▸ **Stored data entries**:
---+---
(** The hook for [Union[Expression, Sequence[Expression]]] structures a list
    element by element through the cached expression function: when every
    element is hashable the result is the list of the wrapped function's
    results on values equal to the elements in Python (the elements
    themselves when they are strings); when some element is a list or a dict
    the hook raises an [IterableValidationError] holding the errors. A dict
    raises [TypeError] (unhashable) and leaves the cache as it is; a string
    is structured as one expression. The cache stays consistent and within
    1024 entries. *)
Theorem expr_or_seq_hook_spec {E : Type} (expr : json * StructType -> E)
    (c : list ((json * StructType) * E)) (v : json) :
  pcache_sound expr c -> List.length c <= lru_maxsize ->
  let '(r, c') := expr_or_seq_hook expr c v in
  pcache_sound expr c' /\ List.length c' <= lru_maxsize /\
  (forall l, v = JArr l -> Forall (fun x => py_hash_key x <> None) l ->
     exists l0, Forall2 (fun x x0 => py_hash_key x0 = py_hash_key x) l l0 /\
       r = Ok (ExprSeq (map (fun x0 => expr (x0, TExpression)) l0))) /\
  (forall l, v = JArr l -> Forall (fun x => exists s, x = JStr s) l ->
     r = Ok (ExprSeq (map (fun x => expr (x, TExpression)) l))) /\
  (forall l, v = JArr l -> Exists (fun x => py_hash_key x = None) l ->
     exists es, es <> [] /\
       r = Err (IterableValidationError
                  "While structuring collections.abc.Sequence[oes.utils.template.Expression]"
                  es)) /\
  (forall kvs, v = JObj kvs -> r = Err (TypeError "unhashable type: 'dict'") /\ c' = c) /\
  (forall s, v = JStr s -> r = Ok (ExprOne (expr (v, TExpression)))).
Proof.
  intros Hs Hb. unfold expr_or_seq_hook.
  destruct v as [|b|z|s|l|kvs].
  5: {
    pose proof (structure_expr_elems_spec expr c l Hs Hb) as He.
    destruct (structure_expr_elems expr c l) as [rs c'].
    destruct He as (Hs' & Hb' & Hall).
    destruct (split_results rs) as [xs es] eqn:Hsr.
    assert (Hok : Forall (fun x => py_hash_key x <> None) l ->
      exists l0, Forall2 (fun x x0 => py_hash_key x0 = py_hash_key x) l l0 /\
        xs = map (fun x0 => expr (x0, TExpression)) l0 /\ es = []).
    { intros Hf. destruct (elems_all_hashable expr l rs Hall Hf) as (l0 & H2 & ->).
      rewrite split_results_ok in Hsr. injection Hsr as <- <-. by exists l0. }
    assert (Hstr : Forall (fun x => exists s, x = JStr s) l ->
      Forall (fun x => py_hash_key x <> None) l).
    { intros Hf. eapply Forall_impl; [exact Hf|]. intros x [s ->]. discriminate. }
    assert (Hbad : Exists (fun x => py_hash_key x = None) l -> es <> []).
    { intros Hex. destruct (elems_some_unhashable expr l rs Hall Hex) as [e He].
      pose proof (split_results_err rs e He) as Hne. by rewrite Hsr in Hne. }
    destruct es as [|e1 es]; cbv beta iota.
    - split; [done|]. split; [done|]. split; [|split; [|split; [|split]]].
      + intros l1 [= <-] Hf. destruct (Hok Hf) as (l0 & H2 & -> & _). by exists l0.
      + intros l1 [= <-] Hf. destruct (Hok (Hstr Hf)) as (l0 & H2 & -> & _).
        by rewrite (same_key_strings l l0 Hf H2).
      + intros l1 [= <-] Hex. by destruct (Hbad Hex).
      + discriminate.
      + discriminate.
    - split; [done|]. split; [done|]. split; [|split; [|split; [|split]]].
      + intros l1 [= <-] Hf. by destruct (Hok Hf) as (l0 & H2 & _ & ?).
      + intros l1 [= <-] Hf. by destruct (Hok (Hstr Hf)) as (l0 & H2 & _ & ?).
      + intros l1 [= <-] Hex. by exists (e1 :: es).
      + discriminate.
      + discriminate. }
  all: match goal with |- context [cached_structure _ _ ?w _] =>
      pose proof (cached_structure_spec expr c w TExpression Hs Hb) as Hc;
      destruct (cached_structure expr c w TExpression) as [r c'] end;
    destruct Hc as (Hs' & Hb' & Hu & Hh);
    split; [done|]; split; [done|];
    split; [discriminate|]; split; [discriminate|]; split; [discriminate|].
  - split; [discriminate|]. discriminate.
  - split; [discriminate|]. discriminate.
  - split; [discriminate|]. discriminate.
  - split; [discriminate|].
    intros s0 [= <-]. destruct (Hh ltac:(discriminate)) as (v0 & Hk & ->).
    cbn in Hk. by rewrite (py_hash_key_str v0 s Hk).
  - split; [|discriminate].
    intros kvs0 _. destruct (Hu eq_refl) as [-> ->]. split; reflexivity.
Qed.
---+---
▸ **WORK INSTRUCTIONS**:
Return, please, the lines of the data from the first through the line containing "the hook raises", both kept, exactly as they stand and nothing more.

▸ **EXERCISE ANSWER**:
(** The hook for [Union[Expression, Sequence[Expression]]] structures a list
    element by element through the cached expression function: when every
    element is hashable the result is the list of the wrapped function's
    results on values equal to the elements in Python (the elements
    themselves when they are strings); when some element is a list or a dict
    the hook raises an [IterableValidationError] holding the errors. A dict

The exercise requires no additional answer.